**DATA LISTING**
Lemma exec_update_row id g f now w t r w' :
  w_txnow w = Some now → pk_tenants (w_db w) → tenant_row id (w_db w) = Some t →
  exec_update (λ t, t_is id t && g t) f w = (Ok r, w') →
  if g t then r = 1 ∧ w' = set_w_db (update_tenant id (touched now (f now)) (w_db w)) w ∧
              tenant_checks (touched now (f now) t) = None
  else r = 0 ∧ w' = w.
Proof.
  intros Hnow Hpk Hrow. unfold exec_update, bindM, sql. rewrite Hnow.
  destruct (tenants_update _ _ _ _) as [[rows d']|e] eqn:E; [|done].
  apply (tenants_update_row _ _ _ _ _ t) in E; [|done..].
  intros [= <- <-]. destruct (g t); destruct E as [-> E].
  - by destruct E as [-> ?].
  - subst d'. split; [done|]. by destruct w.
Qed.

Lemma exec_update_ext p q f w :
  (∀ t, p t = q t) → exec_update p f w = exec_update q f w.
Proof.
  intros Hpq. unfold exec_update, bindM, sql, tenants_update, update_where, select.
  assert (∀ g l, List.map (λ x : Tenant, if p x then g x else x) l
                 = List.map (λ x, if q x then g x else x) l) as E1.
  { intros g l. apply List.map_ext. intros x. by rewrite Hpq. }
  assert (∀ l, List.filter p l = List.filter q l) as E2.
  { intros l. by apply List.filter_ext. }
  by rewrite !E1, !E2.
Qed.

Lemma withPool_ok {A} (m : M A) w now a w' :
  w_txnow w = Some now → withPool m w = (Ok a, w') → m w = (Ok a, w').
Proof.
  intros Ht. rewrite (withPool_in_tx _ _ now) by done.
  destruct (m w) as [[b|e] w1]; simpl; by intros [= -> ->].
Qed.

Lemma ApplyLifecyclePatch_row id patch now w t n w' :
  w_txnow w = Some now → pk_tenants (w_db w) → tenant_row id (w_db w) = Some t →
  ApplyLifecyclePatch id patch w = (Ok n, w') →
  if patch_guard patch t
  then n = 1 ∧ w' = set_w_db (update_tenant id (touched now (patch_row now patch)) (w_db w)) w ∧
       tenant_checks (touched now (patch_row now patch) t) = None
  else n = 0 ∧ w' = w.
Proof. intros Ht Hpk Hrow H%(withPool_ok _ _ now); [|done]. by eapply exec_update_row in H. Qed.

Lemma SetLastEventAt_row id ts now w t u w' :
  w_txnow w = Some now → pk_tenants (w_db w) → tenant_row id (w_db w) = Some t →
  SetLastEventAt id ts w = (Ok u, w') →
  w' = set_w_db (update_tenant id (touched now (set_t_LastEventAt (Some ts))) (w_db w)) w.
Proof.
  intros Ht Hpk Hrow H%(withPool_ok _ _ now); [|done]. revert H. unfold bindM.
  destruct (exec_update _ _ w) as [[n|e] w1] eqn:E; [|done]. intros [= _ <-].
  rewrite (exec_update_ext _ (λ t, t_is id t && (λ _, true) t)) in E
    by (intros; by rewrite andb_true_r).
  by eapply exec_update_row in E as (_ & -> & _).
Qed.

(** *** Reads keep every relation between databases *)
Section tenant_reads.
  Context (R : DB → DB → Prop) `{!PreOrder R}.

Lemma keeps_FindByID id : keeps R (FindByID id).
Proof. unfold FindByID. keeps_auto. Qed.

Lemma keeps_FindByIDIncludingDeleted id : keeps R (FindByIDIncludingDeleted id).
Proof. unfold FindByIDIncludingDeleted. keeps_auto. Qed.

Lemma keeps_LockByID id : keeps R (LockByID id).
Proof. unfold LockByID. keeps_auto. Qed.

Lemma keeps_LicensedSeatsForUpdate id : keeps R (LicensedSeatsForUpdate id).
Proof. unfold LicensedSeatsForUpdate. keeps_auto. Qed.

Lemma keeps_LockForProjection id : keeps R (LockForProjection id).
Proof. unfold LockForProjection. keeps_auto. Qed.

Lemma keeps_LockSeatOccupancy id : keeps R (LockSeatOccupancy id).
Proof. unfold LockSeatOccupancy. keeps_auto. Qed.

Lemma keeps_ListSubscriptionLapses n : keeps R (ListSubscriptionLapses n).
Proof. unfold ListSubscriptionLapses. keeps_auto. Qed.

Lemma keeps_ResolveByIdentifier s : keeps R (ResolveByIdentifier s).
Proof. unfold ResolveByIdentifier. keeps_auto. Qed.

Lemma keeps_optimisticConflictOrNotFound {A} id : keeps R (optimisticConflictOrNotFound (A:=A) id).
Proof. unfold optimisticConflictOrNotFound. keeps_auto. Qed.

(** A write to [tenants] keeps what every such update keeps. *)
Lemma keeps_exec_update p f :
  (∀ now d rows d', tenants_update p (f now) now d = Ok (rows, d') → R d d') →
  keeps R (exec_update p f).
Proof. intros Hu. unfold exec_update. keeps_auto. eauto. Qed.

End tenant_reads.

#[export] Hint Resolve keeps_FindByID keeps_FindByIDIncludingDeleted keeps_LockByID
  keeps_LicensedSeatsForUpdate keeps_LockForProjection keeps_LockSeatOccupancy
  keeps_ListSubscriptionLapses keeps_ResolveByIdentifier keeps_optimisticConflictOrNotFound : keeps.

**YOUR GOAL**
Would you restate word for word every line from the one holding "Proof. unfold ResolveByIdentifier." to the end of the entries, both ends included?

**RESULT BELOW**
Proof. unfold ResolveByIdentifier. keeps_auto. Qed.

Lemma keeps_optimisticConflictOrNotFound {A} id : keeps R (optimisticConflictOrNotFound (A:=A) id).
Proof. unfold optimisticConflictOrNotFound. keeps_auto. Qed.

(** A write to [tenants] keeps what every such update keeps. *)
Lemma keeps_exec_update p f :
  (∀ now d rows d', tenants_update p (f now) now d = Ok (rows, d') → R d d') →
  keeps R (exec_update p f).
Proof. intros Hu. unfold exec_update. keeps_auto. eauto. Qed.

End tenant_reads.

#[export] Hint Resolve keeps_FindByID keeps_FindByIDIncludingDeleted keeps_LockByID
  keeps_LicensedSeatsForUpdate keeps_LockForProjection keeps_LockSeatOccupancy
  keeps_ListSubscriptionLapses keeps_ResolveByIdentifier keeps_optimisticConflictOrNotFound : keeps.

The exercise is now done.